2) Mente: só a alimentação saudável e exercícios, porém não é o suficiente. “Às vezes ficar trancado dentro de casa com a família é um desafio e a mente precisa ter um autocontrole muito poderoso para não perder o foco”. Nesse momento, entra o conceito Disney recomendado pelo profissional, com delimitação de espaço para garantir uma maior concentração. “O foco é uma energia, como qualquer outra, e se eu não cuidar dela, ela vai se dissipar. E depois que ela dissipa, não consigo fazer ela voltar. E muitas pessoas já entenderam isso, estão ganhando performance trabalhando dessa forma, mas é preciso construir hábitos todos os dias”, pontua Pereira.

3) Emoções: atrelados à mente, as emoções são também pontos chaves para encontrar o equilíbrio desejado no ambiente de casa. “As pessoas tem que aprender e encaixar a rotina de uma forma com muita clareza, porque muitas vezes falta essa clareza do que está fazendo e a importância do que se está fazendo”, analisa Pereira.

4) Tempo: “tempo é um capital que vai separar muita gente entre o sucesso e o fracasso. Não existem mais o ambiente, não existe mais a quebra, então estando em casa o foco tem que estar totalmente alinhado com o que a pessoa está fazendo. É o que chamamos de atenção focada, você está trabalhando, então atenção no trabalho”, comenta Pereira.
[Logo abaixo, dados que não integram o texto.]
Lemma rollback_one_image env s options r fields :
  BackOk env -> r_config r = VObject fields ->
  exists fields', r_config (snd (rollback_one_machine env s options r)) = VObject fields' /\
    config_image (VObject fields') = Some (previous_image s).
Proof.
  intros [[v Hg] Hl Hc Hu HE] Hr. unfold rollback_one_machine.
  unfold mbind, M_bind. unfold mbind_st, mlift, mget, mmodify, mtry, mcontext.
  rewrite Hg, Hl, Hc, Hu, Hr. cbn [with_context ok_or with_image with_metadata as_object mbind Res_bind call r_config].
  set (fields' := obj_insert "metadata" _ _). set (r1 := set_config _ _ _ _).
  assert (Hi : config_image (VObject fields') = Some (previous_image s)).
  { unfold fields', config_image. cbn. rewrite obj_get_insert_ne by done. by rewrite obj_get_insert. }
  exists fields'. split; [|exact Hi].
  destruct (confirm env (machine_id s) options r1) as [x r2] eqn:E2.
  pose proof (keeps_confirm (r_config r1) env (machine_id s) options r1 eq_refl) as Hk. rewrite E2 in Hk.
  apply confirm_returns in E2; [|done].
  pose proof (keeps_release (r_config r1) env (machine_id s) x r2 Hk) as Hk2.
  destruct x; [| |done]; exact Hk2.
Qed.

(** ** The rollout: lemmas *)

Definition ids (l : list MachineSnapshot) : list string := machine_id <$> l.

Definition config_in (w : World) (s : MachineSnapshot) : option Value := r_config <$> w !! machine_id s.

(** The machine runs the image, takes traffic and is not leased. *)
Definition updated_in (img : string) (w : World) (s : MachineSnapshot) : Prop :=
  exists r, w !! machine_id s = Some r /\ config_image (r_config r) = Some img /\
    r_cordoned r = false /\ r_leased r = false.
5) Finanças: durante a pandemia as pessoas ficaram mais suscetíveis às compras, que alinhadas com as facilidades tecnológicas, resultam em um consumo excessivo e sem grandes considerações. “Problemas financeiros, ou porque existe um gasto maior, ou por causa de compras excessivas na internet, isso é um sabotador”, afirma Pereira.